• Exercise directions: Beneath this instruction is a block of data; output from it exactly the lines that run from the one containing "(** X21 at work, in" through the one containing "inserted = Email ann", inclusive.

Data extracted from a collection:
*** Begin section ***

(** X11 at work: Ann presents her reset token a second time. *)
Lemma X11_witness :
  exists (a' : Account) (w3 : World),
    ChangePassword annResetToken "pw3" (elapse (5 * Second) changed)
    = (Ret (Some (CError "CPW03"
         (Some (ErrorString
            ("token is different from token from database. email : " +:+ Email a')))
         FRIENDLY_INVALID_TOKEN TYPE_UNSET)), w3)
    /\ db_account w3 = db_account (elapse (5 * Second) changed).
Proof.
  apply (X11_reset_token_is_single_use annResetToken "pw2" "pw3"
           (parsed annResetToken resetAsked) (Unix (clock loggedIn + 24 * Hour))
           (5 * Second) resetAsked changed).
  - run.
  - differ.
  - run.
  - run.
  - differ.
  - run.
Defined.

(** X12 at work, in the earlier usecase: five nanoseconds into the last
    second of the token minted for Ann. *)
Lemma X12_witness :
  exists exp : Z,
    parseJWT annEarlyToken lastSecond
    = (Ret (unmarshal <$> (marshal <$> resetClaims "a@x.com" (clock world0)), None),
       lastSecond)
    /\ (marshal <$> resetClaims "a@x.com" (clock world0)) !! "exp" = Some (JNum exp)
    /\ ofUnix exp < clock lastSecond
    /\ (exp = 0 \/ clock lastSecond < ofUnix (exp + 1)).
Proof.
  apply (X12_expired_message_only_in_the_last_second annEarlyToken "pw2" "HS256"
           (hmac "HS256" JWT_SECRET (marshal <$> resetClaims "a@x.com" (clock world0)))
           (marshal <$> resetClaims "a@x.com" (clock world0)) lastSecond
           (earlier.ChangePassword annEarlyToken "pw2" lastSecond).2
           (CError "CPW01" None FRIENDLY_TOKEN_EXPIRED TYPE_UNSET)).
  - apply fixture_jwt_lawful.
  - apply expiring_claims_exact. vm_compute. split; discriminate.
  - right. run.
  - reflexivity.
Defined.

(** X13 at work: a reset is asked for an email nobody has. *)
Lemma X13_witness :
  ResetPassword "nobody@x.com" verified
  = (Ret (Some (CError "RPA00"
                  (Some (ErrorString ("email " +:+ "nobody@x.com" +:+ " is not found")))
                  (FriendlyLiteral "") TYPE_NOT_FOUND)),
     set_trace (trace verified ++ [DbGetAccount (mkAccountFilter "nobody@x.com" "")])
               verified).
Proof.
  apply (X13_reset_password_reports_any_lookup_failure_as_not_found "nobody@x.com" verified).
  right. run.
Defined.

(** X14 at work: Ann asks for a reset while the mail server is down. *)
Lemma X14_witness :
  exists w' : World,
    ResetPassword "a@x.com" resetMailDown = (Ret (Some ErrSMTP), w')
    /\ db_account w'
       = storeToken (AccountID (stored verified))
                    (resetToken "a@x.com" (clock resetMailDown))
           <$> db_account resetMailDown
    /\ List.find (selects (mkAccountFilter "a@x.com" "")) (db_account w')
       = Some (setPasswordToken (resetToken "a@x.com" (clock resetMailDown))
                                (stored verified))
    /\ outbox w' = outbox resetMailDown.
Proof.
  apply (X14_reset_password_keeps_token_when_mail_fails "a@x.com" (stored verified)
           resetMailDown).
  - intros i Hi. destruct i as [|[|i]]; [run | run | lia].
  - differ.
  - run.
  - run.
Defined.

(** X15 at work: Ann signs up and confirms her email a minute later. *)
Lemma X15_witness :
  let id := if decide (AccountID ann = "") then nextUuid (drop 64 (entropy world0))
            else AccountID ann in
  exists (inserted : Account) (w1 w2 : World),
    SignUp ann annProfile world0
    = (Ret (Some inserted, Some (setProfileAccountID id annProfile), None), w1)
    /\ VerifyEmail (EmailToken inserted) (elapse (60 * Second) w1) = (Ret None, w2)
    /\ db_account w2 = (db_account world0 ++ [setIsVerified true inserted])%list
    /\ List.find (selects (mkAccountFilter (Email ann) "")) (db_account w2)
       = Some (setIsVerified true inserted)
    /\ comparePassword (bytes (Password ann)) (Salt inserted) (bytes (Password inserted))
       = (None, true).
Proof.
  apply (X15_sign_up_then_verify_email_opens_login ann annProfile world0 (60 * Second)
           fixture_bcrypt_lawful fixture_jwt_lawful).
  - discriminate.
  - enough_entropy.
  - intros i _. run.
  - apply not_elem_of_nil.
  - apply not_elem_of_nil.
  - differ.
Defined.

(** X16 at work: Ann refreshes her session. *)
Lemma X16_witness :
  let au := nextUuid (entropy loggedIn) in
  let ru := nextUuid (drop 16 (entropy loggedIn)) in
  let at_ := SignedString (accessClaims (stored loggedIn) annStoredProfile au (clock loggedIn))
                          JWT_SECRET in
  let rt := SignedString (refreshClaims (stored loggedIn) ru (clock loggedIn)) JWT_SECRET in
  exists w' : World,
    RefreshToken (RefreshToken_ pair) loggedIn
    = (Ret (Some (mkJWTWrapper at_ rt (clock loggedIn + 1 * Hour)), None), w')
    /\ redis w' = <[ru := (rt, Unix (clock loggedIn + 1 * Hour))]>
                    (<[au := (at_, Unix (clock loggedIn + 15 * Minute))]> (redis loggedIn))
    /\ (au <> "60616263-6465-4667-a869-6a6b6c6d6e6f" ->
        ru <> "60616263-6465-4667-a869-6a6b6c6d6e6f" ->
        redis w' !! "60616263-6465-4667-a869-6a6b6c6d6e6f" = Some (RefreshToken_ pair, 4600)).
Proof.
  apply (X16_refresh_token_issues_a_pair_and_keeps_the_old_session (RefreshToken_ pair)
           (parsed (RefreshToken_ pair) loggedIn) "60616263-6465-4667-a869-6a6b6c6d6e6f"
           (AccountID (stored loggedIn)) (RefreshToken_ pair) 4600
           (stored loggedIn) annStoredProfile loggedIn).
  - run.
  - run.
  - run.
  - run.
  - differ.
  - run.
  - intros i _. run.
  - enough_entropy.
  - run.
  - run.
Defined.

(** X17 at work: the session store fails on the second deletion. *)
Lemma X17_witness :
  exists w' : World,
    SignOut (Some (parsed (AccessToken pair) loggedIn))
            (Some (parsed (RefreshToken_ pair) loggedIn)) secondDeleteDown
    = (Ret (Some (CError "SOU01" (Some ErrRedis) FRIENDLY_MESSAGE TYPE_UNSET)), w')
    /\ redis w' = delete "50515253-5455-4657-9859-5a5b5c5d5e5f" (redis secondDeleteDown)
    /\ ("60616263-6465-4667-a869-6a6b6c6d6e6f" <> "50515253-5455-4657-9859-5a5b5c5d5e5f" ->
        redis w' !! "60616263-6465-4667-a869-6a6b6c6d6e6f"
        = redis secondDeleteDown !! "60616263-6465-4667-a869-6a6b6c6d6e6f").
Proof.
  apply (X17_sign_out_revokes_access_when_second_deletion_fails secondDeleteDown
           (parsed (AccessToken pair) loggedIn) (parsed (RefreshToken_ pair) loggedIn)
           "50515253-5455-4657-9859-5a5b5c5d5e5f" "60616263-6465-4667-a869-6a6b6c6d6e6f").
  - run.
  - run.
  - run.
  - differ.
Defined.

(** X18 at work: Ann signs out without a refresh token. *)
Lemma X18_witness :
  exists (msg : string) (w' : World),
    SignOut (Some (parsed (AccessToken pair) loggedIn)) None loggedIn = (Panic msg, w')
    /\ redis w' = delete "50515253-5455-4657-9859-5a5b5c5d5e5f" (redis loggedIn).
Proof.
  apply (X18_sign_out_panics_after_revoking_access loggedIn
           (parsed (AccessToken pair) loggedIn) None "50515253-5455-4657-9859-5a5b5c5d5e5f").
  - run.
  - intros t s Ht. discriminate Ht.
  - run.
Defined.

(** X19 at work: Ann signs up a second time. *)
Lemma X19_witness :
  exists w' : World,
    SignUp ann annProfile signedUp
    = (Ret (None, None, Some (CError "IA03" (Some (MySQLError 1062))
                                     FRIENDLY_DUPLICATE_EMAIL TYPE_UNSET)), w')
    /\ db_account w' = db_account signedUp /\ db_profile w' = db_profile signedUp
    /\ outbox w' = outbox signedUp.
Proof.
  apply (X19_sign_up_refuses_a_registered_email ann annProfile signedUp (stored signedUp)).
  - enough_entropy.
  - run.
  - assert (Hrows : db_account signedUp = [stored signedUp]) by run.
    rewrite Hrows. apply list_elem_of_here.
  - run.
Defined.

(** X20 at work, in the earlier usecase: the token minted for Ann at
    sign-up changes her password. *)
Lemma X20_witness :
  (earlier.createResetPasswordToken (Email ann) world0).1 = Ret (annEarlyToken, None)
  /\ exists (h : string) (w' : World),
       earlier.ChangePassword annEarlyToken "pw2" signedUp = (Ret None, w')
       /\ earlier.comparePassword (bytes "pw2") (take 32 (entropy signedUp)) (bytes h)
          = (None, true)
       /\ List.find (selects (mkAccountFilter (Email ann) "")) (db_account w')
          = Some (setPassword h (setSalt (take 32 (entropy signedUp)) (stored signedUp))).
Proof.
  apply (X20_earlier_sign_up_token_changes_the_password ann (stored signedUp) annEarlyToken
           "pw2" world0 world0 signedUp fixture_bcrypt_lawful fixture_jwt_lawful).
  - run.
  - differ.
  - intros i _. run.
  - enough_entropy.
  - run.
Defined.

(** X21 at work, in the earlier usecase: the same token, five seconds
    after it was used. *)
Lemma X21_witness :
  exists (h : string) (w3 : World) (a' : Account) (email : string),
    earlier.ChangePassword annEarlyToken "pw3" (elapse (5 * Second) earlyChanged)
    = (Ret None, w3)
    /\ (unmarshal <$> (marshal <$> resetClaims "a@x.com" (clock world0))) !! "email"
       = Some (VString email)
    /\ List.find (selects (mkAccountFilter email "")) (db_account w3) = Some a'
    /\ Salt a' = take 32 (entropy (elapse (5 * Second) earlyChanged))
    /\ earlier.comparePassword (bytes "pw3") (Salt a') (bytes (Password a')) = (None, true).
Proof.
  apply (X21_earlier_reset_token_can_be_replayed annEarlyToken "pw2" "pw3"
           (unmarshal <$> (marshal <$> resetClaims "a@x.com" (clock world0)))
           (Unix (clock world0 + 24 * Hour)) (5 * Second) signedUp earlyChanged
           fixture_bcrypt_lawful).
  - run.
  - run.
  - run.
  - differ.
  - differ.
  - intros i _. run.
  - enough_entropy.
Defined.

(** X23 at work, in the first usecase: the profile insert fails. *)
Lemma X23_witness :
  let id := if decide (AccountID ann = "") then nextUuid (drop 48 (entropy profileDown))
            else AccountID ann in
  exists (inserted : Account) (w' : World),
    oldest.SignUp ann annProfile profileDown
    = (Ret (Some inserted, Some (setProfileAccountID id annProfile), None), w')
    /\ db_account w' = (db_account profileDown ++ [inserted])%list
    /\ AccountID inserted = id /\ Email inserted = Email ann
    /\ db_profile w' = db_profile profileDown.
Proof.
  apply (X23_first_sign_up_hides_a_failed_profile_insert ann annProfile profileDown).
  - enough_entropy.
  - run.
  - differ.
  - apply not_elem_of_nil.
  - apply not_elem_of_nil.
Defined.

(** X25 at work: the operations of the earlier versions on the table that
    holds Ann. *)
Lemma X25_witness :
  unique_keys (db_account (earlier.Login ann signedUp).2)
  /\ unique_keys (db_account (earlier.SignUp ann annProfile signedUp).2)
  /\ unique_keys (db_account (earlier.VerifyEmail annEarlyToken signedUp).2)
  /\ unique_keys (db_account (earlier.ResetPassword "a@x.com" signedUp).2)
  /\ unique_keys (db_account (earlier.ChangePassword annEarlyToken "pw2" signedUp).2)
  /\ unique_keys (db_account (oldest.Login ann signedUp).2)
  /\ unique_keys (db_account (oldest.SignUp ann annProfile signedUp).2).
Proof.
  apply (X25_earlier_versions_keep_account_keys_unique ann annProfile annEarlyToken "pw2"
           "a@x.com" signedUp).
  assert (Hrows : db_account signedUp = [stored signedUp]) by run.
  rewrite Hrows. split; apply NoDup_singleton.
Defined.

*** End section ***

• Answer for the task:
(** X21 at work, in the earlier usecase: the same token, five seconds
    after it was used. *)
Lemma X21_witness :
  exists (h : string) (w3 : World) (a' : Account) (email : string),
    earlier.ChangePassword annEarlyToken "pw3" (elapse (5 * Second) earlyChanged)
    = (Ret None, w3)
    /\ (unmarshal <$> (marshal <$> resetClaims "a@x.com" (clock world0))) !! "email"
       = Some (VString email)
    /\ List.find (selects (mkAccountFilter email "")) (db_account w3) = Some a'
    /\ Salt a' = take 32 (entropy (elapse (5 * Second) earlyChanged))
    /\ earlier.comparePassword (bytes "pw3") (Salt a') (bytes (Password a')) = (None, true).
Proof.
  apply (X21_earlier_reset_token_can_be_replayed annEarlyToken "pw2" "pw3"
           (unmarshal <$> (marshal <$> resetClaims "a@x.com" (clock world0)))
           (Unix (clock world0 + 24 * Hour)) (5 * Second) signedUp earlyChanged
           fixture_bcrypt_lawful).
  - run.
  - run.
  - run.
  - differ.
  - differ.
  - intros i _. run.
  - enough_entropy.
Defined.

(** X23 at work, in the first usecase: the profile insert fails. *)
Lemma X23_witness :
  let id := if decide (AccountID ann = "") then nextUuid (drop 48 (entropy profileDown))
            else AccountID ann in
  exists (inserted : Account) (w' : World),
    oldest.SignUp ann annProfile profileDown
    = (Ret (Some inserted, Some (setProfileAccountID id annProfile), None), w')
    /\ db_account w' = (db_account profileDown ++ [inserted])%list
    /\ AccountID inserted = id /\ Email inserted = Email ann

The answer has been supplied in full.